Every Object Needs a Factory

Not every object needs a factory. Value objects with a few attributes can be created directly with constructors. Entities with simple creation requirements can use constructors.

Factories are a tool for managing complexity. When creation is simple, a factory adds unnecessary indirection.

Factories Replace Constructors

Factories do not replace constructors. They complement them. Constructors handle the basic mechanics of instance creation. Factories handle the logic of determining what to pass to those constructors.

Even when a factory exists, the domain object should have a constructor. The factory calls the constructor after performing any necessary validation or coordination.

Factories Should Not Contain Domain Logic

Factories contain domain logic. The logic of what constitutes a valid creation request is domain logic. The rules for generating identifiers are domain logic. The validation that ensures invariants at creation is domain logic.

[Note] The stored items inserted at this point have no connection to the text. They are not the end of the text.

(* ===== verification/_CoqProject ===== *)
-Q . S2P
Prelude.v
GoStrings.v
GoUtf8.v
GoNumbers.v
GoJson.v
GoTime.v
GoJsonDecode.v
GoJsonText.v
GoTimeText.v
GoJsonRoundtrip.v
Domain.v
DomainJson.v
DomainText.v
Reconcile.v
ReconcileFrames.v
ReconcileFacts.v
ReconcileInv.v
ReconcileAbsence.v
ReconcileOutcome.v
ReconcileLimits.v
Graph.v
GraphFacts.v
GraphPostgres.v
Resolution.v
GoHash.v
GoEncoding.v
Security.v
SecurityFacts.v
AuditChain.v
Scheduler.v
Migrations.v
PgStore.v
ReconcilePg.v
PgFacts.v
PgLimits.v
RateLimit.v
Gateway.v
GatewayFacts.v
Collector.v
CollectorLogic.v
CollectorInv.v
CollectorFacts.v
CollectorRuns.v
CollectorDelivery.v
SnapshotContract.v
GoUrl.v
GoNetip.v
Docker.v
DockerFacts.v
Kubernetes.v
KubernetesFacts.v
KubernetesDiscovery.v
GoIo.v
GoCsv.v
GoCsvFacts.v
Imports.v
JsonDepth.v
ImportsFacts.v
Storage.v
StorageFacts.v
Config.v
Http.v
Sessions.v
Api.v
ApiFacts.v
Enrollment.v
App.v
AppSample.v
Wire.v
SessionFacts.v
EnrollmentFacts.v
Bootstrap.v
AppTrace.v
EndToEnd.v
EdgeFacts.v
Tenancy.v
CollectorSetup.v
CollectorSetupFacts.v
Handshake.v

Factories are part of the domain layer. They are not infrastructure. They should be placed alongside the domain objects they create.

Conclusion

Factories fill an essential gap in the tactical toolkit of Domain-Driven Design. They provide a dedicated place for complex creation logic, keeping domain objects focused on their core responsibilities while ensuring that objects are always created in a valid state.

When constructors become overloaded with parameters, factories offer a cleaner alternative. When creation requires coordination across aggregates, factories provide a natural boundary. When invariants must be enforced at creation, factories serve as the gatekeeper.

The factory pattern complements the other tactical building blocks. It works with entities, value objects, and aggregates to ensure that objects are not only well-designed in their behavior but also well-designed in their origins.

By using factories appropriately, developers can achieve several important goals. Domain objects remain simple and focused. Creation logic is centralized and maintainable. Invariants are enforced from the moment objects come into existence. And the domain model becomes more expressive, with creation scenarios clearly named and documented.